(** An exact plain object with the members [ms]. *)
Record exact_plain_object (l : nat) (ms : list (jsstr * hval)) : Prop := {
  epo_class : cls (obj h l) = Ordinary;
  epo_proto : proto (obj h l) = HNull \/ realm_prototype IObject (proto (obj h l));
  epo_symbols : symbols (obj h l) = 0%nat;
  epo_names : (N.of_nat (length (props (obj h l))) <= 2 ^ 23)%N;
  epo_members : Forall2 (fun p m => p.1 = m.1 /\ exists w c, p.2 = Data m.2 w true c)
                  (props (obj h l)) ms
}.

(** [v] unfolds, in finitely many steps, to the JSON tree [t]. *)
Fixpoint json_form (t : jsval) (v : hval) : Prop :=
  match t with
  | JArr ts =>
      exists l vs, v = HRef l /\ exact_plain_array l vs /\
      (fix all ts vs := match ts, vs with
       | [], [] => True
       | t :: ts, v :: vs => json_form t v /\ all ts vs
       | _, _ => False
       end) ts vs
  | JObj ms =>
      exists l kvs, v = HRef l /\ exact_plain_object l kvs /\
      (fix all ms kvs := match ms, kvs with
       | [], [] => True
       | m :: ms, kv :: kvs => (m.1 = kv.1 /\ json_form m.2 kv.2) /\ all ms kvs
       | _, _ => False
       end) ms kvs
  | _ => plain_scalar v = Some t
  end.

Lemma json_form_arr ts v :
  json_form (JArr ts) v <->
  exists l vs, v = HRef l /\ exact_plain_array l vs /\ Forall2 json_form ts vs.
Proof.
  split; intros (l & vs & -> & Hl & H); exists l, vs; split_and!; try done; clear Hl.
  - revert vs H. induction ts; intros [|x vs] H; try done. constructor; naive_solver.
  - induction H; [done|]. by split.
Qed.

Lemma json_form_obj ms v :
  json_form (JObj ms) v <->
  exists l kvs, v = HRef l /\ exact_plain_object l kvs /\
    Forall2 (fun m kv => m.1 = kv.1 /\ json_form m.2 kv.2) ms kvs.
Proof.
  split; intros (l & kvs & -> & Hl & H); exists l, kvs; split_and!; try done; clear Hl.
  - revert kvs H. induction ms; intros [|x kvs] H; try done. constructor; naive_solver.
  - induction H; [done|]. by split.
Qed.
+--
Task directions
Print the line that contains "Forall2 (fun m", then every later line of the entries above up to and including the last, all exactly as written.

Exercise output
    Forall2 (fun m kv => m.1 = kv.1 /\ json_form m.2 kv.2) ms kvs.
Proof.
  split; intros (l & kvs & -> & Hl & H); exists l, kvs; split_and!; try done; clear Hl.
  - revert kvs H. induction ms; intros [|x kvs] H; try done. constructor; naive_solver.
  - induction H; [done|]. by split.
Qed.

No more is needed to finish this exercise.